Start of Recorded information

(** One turn of the loop "Compute PDF" of [gauss_kde_dict], for the selected
    observation [i]. *)
Definition stack_kernel (pdfdict : PDFDict) (y_idx y_std_idx : list Z)
           (y_wt : list Q) (pdf : list num) (i : Z) : result (list num) :=
  let Nx := Z.of_nat (Ngrid pdfdict) in
  idx <- getitem y_std_idx i ;;
  pos <- getitem y_idx i ;;
  kernel <- getitem (sigma_dict pdfdict) idx ;;
  width <- getitem (sigma_width pdfdict) idx ;;
  kcdf <- getitem (sigma_dict_cdf pdfdict) idx ;;
  let low := Z.max (pos - width) 0 in
  let high := Z.min (pos + width + 1) Nx in
  let lpad := low - (pos - width) in
  let hpad := high - (pos + width + 1) in
  norm <- kernel_norm kcdf lpad hpad ;;
  wi <- getitem y_wt i ;;
  iadd_slice pdf low high
             (map (fun k => nmul (ndiv (Fin wi) (Fin norm)) (Fin k))
                  (slice kernel lpad (2 * width + 1 + hpad))).

Definition for_each {S} (body : S -> Z -> result S) (sel_arr : list Z) (init : S)
  : result S :=
  fold_left (fun acc i => s <- acc ;; body s i) sel_arr (Ok init).

(** [gauss_kde_dict(pdfdict, y, y_std, y_idx, y_std_idx, y_wt, wt_thresh,
    cdf_thresh)]; [None] stands for an argument left at [None]. *)
Definition gauss_kde_dict (pdfdict : PDFDict) (y y_std : option (list Q))
           (y_idx y_std_idx : option (list Z)) (y_wt : option (list Q))
           (wt_thresh cdf_thresh : option num) : result (list num) :=
  idxs <- match y_idx, y_std_idx with
          | Some a, Some b => Ok (a, b)
          | _, _ =>
              match y, y_std with
              | Some v, Some s => fit pdfdict v s
              | _, _ => Raise ValueError
              end
          end ;;
  let y_idx := fst idxs in
  let y_std_idx := snd idxs in
  let pdf := zeros (Ngrid pdfdict) in
  let Ny := length y_idx in
  let y_wt := default_weights Ny y_wt in
  sel_arr <- apply_thresholding Ny y_wt wt_thresh cdf_thresh ;;
  for_each (stack_kernel pdfdict y_idx y_std_idx y_wt) sel_arr pdf.

Section DirectKDE.

Variable np_exp : Q -> Q.
Variable sqrt_2pi : Q.

(** The block "Clipping kernels" of [gauss_kde]: the pair
    [(lowers, uppers)].  [centers] and [offsets] are arrays of 64-bit
    integers, so their sum and difference wrap around; only [uppers > Nx]
    and [lowers < 0] are replaced. *)
Definition kde_windows (y y_std x : list Q) (dx : Q) (sig_thresh : Q)
  : result (list Z * list Z) :=
  let Nx := len x in
  x0 <- getitem x 0 ;;
  let centers :=
    map (fun yi => astype_int64 (ndiv (Fin (yi - x0)) (Fin dx))) y in
  let offsets :=
    map (fun s => astype_int64 (ndiv (Fin (sig_thresh * s)) (Fin dx))) y_std in
  uppers <- broadcast2 (fun c o => wrap64 (c + o)) centers offsets ;;
  lowers <- broadcast2 (fun c o => wrap64 (c - o)) centers offsets ;;
  let uppers := map (fun u => if u >? Nx then Nx else u) uppers in
  let lowers := map (fun l => if l <? 0 then 0 else l) lowers in
  Ok (lowers, uppers).

Definition kde_stack (y y_std x y_wt : list Q) (lowers uppers : list Z)
           (pdf : list num) (i : Z) : result (list num) :=
  yi <- getitem y i ;;
  si <- getitem y_std i ;;
  lo <- getitem lowers i ;;
  up <- getitem uppers i ;;
  let gkde := gaussian np_exp sqrt_2pi yi si (slice x lo up) in
  let norm := Qsum gkde in
  if Qeq_bool norm 0 then Ok pdf
  else wi <- getitem y_wt i ;;
       iadd_slice pdf lo up
                  (map (fun g => nmul (ndiv (Fin wi) (Fin norm)) (Fin g)) gkde).

(** [gauss_kde(y, y_std, x, dx, y_wt, sig_thresh, wt_thresh, cdf_thresh)]. *)
Definition gauss_kde (y y_std x : list Q) (dx : option Q)
           (y_wt : option (list Q)) (sig_thresh : Q)
           (wt_thresh cdf_thresh : option num) : result (list num) :=
  let Nx := length x in
  let Ny := length y in
  dx <- match dx with
        | Some v => Ok v
        | None => x1 <- getitem x 1 ;; x0 <- getitem x 0 ;; Ok (x1 - x0)%Q
        end ;;
  let y_wt := default_weights Ny y_wt in
  win <- kde_windows y y_std x dx sig_thresh ;;
  let pdf := zeros Nx in
  sel_arr <- apply_thresholding Ny y_wt wt_thresh cdf_thresh ;;
  for_each (kde_stack y y_std x y_wt (fst win) (snd win)) sel_arr pdf.

End DirectKDE.

(** Slices with one bound left out: [l[start:]] and [l[:stop]]. *)
Definition slice_from {A} (l : list A) (start : Z) : list A :=
  skipn (Z.to_nat (clip_index (len l) start)) l.

Definition slice_to {A} (l : list A) (stop : Z) : list A :=
  firstn (Z.to_nat (clip_index (len l) stop)) l.

Section GaussianBin.

(** [scipy.special.erf] and the constant [np.sqrt(2)] are parameters. *)
Variable erf : Q -> Q.
Variable sqrt_2 : Q.

(** The Normal CDF as [gaussian_bin] evaluates it at one bin edge. *)
Definition normal_cdf (mu std edge : Q) : Q :=
  ((1 # 2) * (1 + erf ((edge - mu) / (sqrt_2 * std))))%Q.

(** [gaussian_bin(mu, std, bins)]; the quotients are exact for [std <> 0].
    The two slices [cdf[1:]] and [cdf[:-1]] always have the same length. *)
Definition gaussian_bin (mu std : Q) (bins : list Q) : list Q :=
  let dif := map (fun b => b - mu)%Q bins in
  let y := map (fun d => d / (sqrt_2 * std))%Q dif in
  let cdf := map (fun v => (1 # 2) * (1 + erf v))%Q y in
  zip_with Qminus (slice_from cdf 1) (slice_to cdf (-1)).

End GaussianBin.

(** The unit conversions, entry by entry and over the real numbers:
    [np.log10], [np.log] and [10 ** x] are the real logarithms and the real
    power.  The conversions are exact where the logarithm is taken of a
    positive number. *)
Module Photometry.
Import Reals.
Local Open Scope R_scope.

Definition np_log10 (x : R) : R := ln x / ln 10.

(** [magnitude(phot, err, zeropoints)]: the pair [(mag, mag_err)], with the
    constant [2.5] written [5 / 2]. *)
Definition magnitude (phot err zeropoints : R) : R * R :=
  let mag := - (5 / 2) * np_log10 (phot / zeropoints) in
  let mag_err := 5 / 2 / ln 10 * err / phot in
  (mag, mag_err).

(** [inv_magnitude(mag, err, zeropoints)]: the pair [(phot, phot_err)],
    with the constant [0.4] written [2 / 5]. *)
Definition inv_magnitude (mag err zeropoints : R) : R * R :=
  let phot := Rpower 10 (- (2 / 5) * mag) * zeropoints in
  let phot_err := err * (2 / 5) * ln 10 * phot in
  (phot, phot_err).

(** [luptitude(phot, err, skynoise, zeropoints)]: the pair [(mag, mag_err)]
    of asinh magnitudes, with [np.square] as [Rsqr] and [np.e] as [exp 1]. *)
Definition luptitude (phot err skynoise zeropoints : R) : R * R :=
  let mag := - (5 / 2) / ln 10 * (arcsinh (phot / (2 * skynoise))
                                  + ln (skynoise / zeropoints)) in
  let mag_err := sqrt (Rsqr (5 / 2 * np_log10 (exp 1) * err)
                       / (Rsqr (2 * skynoise) + Rsqr phot)) in
  (mag, mag_err).

End Photometry.

(** *** The log-likelihood functions

    Two-dimensional arrays are kept with their number of columns, so that an
    array without rows still has a shape.  A one-dimensional array of length
    [F] enters an operation with a two-dimensional one as a single row, as
    NumPy's broadcasting has it. *)
Record array2 : Type := {
  ncols : nat;
  rows : list (list num)
}.

Fixpoint nsum (l : list num) : num :=
  match l with
  | [] => Fin 0
  | x :: t => nadd x (nsum t)
  end.

Definition nsquare (a : num) : num := nmul a a.

Definition nabs (a : num) : num :=
  match a with
  | Fin q => Fin (Qabs.Qabs q)
  | PInf | NInf => PInf
  | NaN => NaN
  end.

(** Broadcasting of one dimension against another. *)
Definition bdim (n m : nat) : result nat :=
  if Nat.eqb n m then Ok n
  else if Nat.eqb n 1 then Ok m
  else if Nat.eqb m 1 then Ok n
  else Raise ValueError.

Definition broadcast_rows {A B C} (g : A -> B -> result C)
           (a : list A) (b : list B) : result (list C) :=
  if Nat.eqb (length a) (length b)
  then mapM (fun p => g (fst p) (snd p)) (combine a b)
  else match a, b with
       | [x], _ => mapM (g x) b
       | _, [y] => mapM (fun x => g x y) a
       | _, _ => Raise ValueError
       end.

(** Elementwise operation on two two-dimensional arrays. *)
Definition bop2 (f : num -> num -> num) (X Y : array2) : result array2 :=
  n <- bdim (ncols X) (ncols Y) ;;
  r <- broadcast_rows (broadcast2 f) (rows X) (rows Y) ;;
  Ok {| ncols := n; rows := r |}.

Definition map2d (f : num -> num) (X : array2) : array2 :=
  {| ncols := ncols X; rows := map (map f) (rows X) |}.

(** [v[None, :]], also the way a one-dimensional [v] broadcasts. *)
Definition as_row (v : list num) : array2 :=
  {| ncols := length v; rows := [v] |}.

(** [v[:, None]]. *)
Definition as_column (v : list num) : array2 :=
  {| ncols := 1; rows := map (fun s => [s]) v |}.

(** [np.sum(X, axis=1)]. *)
Definition sum_axis1 (X : array2) : list num := map nsum (rows X).

Definition from_Q (v : list Q) : list num := map Fin v.

(** [a += b] on one-dimensional arrays: [b] may be broadcast, [a] may not. *)
Definition iadd_1d (a b : list num) : result (list num) :=
  if Nat.eqb (length a) (length b) then Ok (zip_with nadd a b)
  else match b with
       | [y] => Ok (map (fun x => nadd x y) a)
       | _ => Raise ValueError
       end.

(** Python's [max] of a one-dimensional array: the running maximum under
    [>], which a [nan] never replaces. *)
Definition py_max_num (l : list num) : result num :=
  match l with
  | [] => Raise ValueError
  | x :: t => Ok (fold_left (fun m v => if ngtb v m then v else m) t x)
  end.

Section LogLike.

(** [scipy.special.xlogy], [scipy.special.gammaln], [np.log] and the
    constants [np.log(2.)] and [np.log(2. * np.pi)] are parameters. *)
Variable xlogy : num -> num -> num.
Variable gammaln : num -> num.
Variable np_log : num -> num.
Variable log_2 : num.
Variable log_2pi : num.

(** The block "Initialize errors", shared by [_loglike] and [_loglike_s]. *)
Definition total_variance (ignore_model_err : bool) (data_err : list Q)
           (models_err : array2) : result array2 :=
  if ignore_model_err
  then bop2 nadd (map2d nsquare (as_row (from_Q data_err)))
            (map2d (fun _ => Fin 0) models_err)
  else bop2 nadd (map2d nsquare (as_row (from_Q data_err)))
            (map2d nsquare models_err).

(** [sum(tot_mask * square(resid) / tot_var, axis=1)]. *)
Definition chi_square (tot_mask resid tot_var : array2) : result (list num) :=
  t <- bop2 nmul tot_mask (map2d nsquare resid) ;;
  q <- bop2 ndiv t tot_var ;;
  Ok (sum_axis1 q).

(** The log-density of a chi-square distribution with [2 * a] degrees of
    freedom, [xlogy(a - 1., chi2) - (chi2 / 2.) - gammaln(a)
    - (np.log(2.) * a)]. *)
Definition chi2_logpdf (a chi2 : list num) : result (list num) :=
  x <- broadcast2 xlogy (map (fun v => nsub v (Fin 1)) a) chi2 ;;
  y <- broadcast2 nsub x (map (fun c => ndiv c (Fin 2)) chi2) ;;
  z <- broadcast2 nsub y (map gammaln a) ;;
  broadcast2 nsub z (map (nmul log_2) a).

(** The log-density of a multivariate normal: [lnl = -0.5 * chi2] followed
    by [lnl += -0.5 * (Ndim * np.log(2. * np.pi)
    + np.sum(np.log(tot_var), axis=1))]. *)
Definition normal_logpdf (Ndim chi2 : list num) (tot_var : array2)
  : result (list num) :=
  let lnl := map (nmul (Fin (- (1 # 2)))) chi2 in
  s <- broadcast2 nadd (map (fun n => nmul n log_2pi) Ndim)
                  (sum_axis1 (map2d np_log tot_var)) ;;
  iadd_1d lnl (map (nmul (Fin (- (1 # 2)))) s).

End of Recorded information

Task statement: Number of lines above containing the word "match": state it and add nothing else.

Task response: 8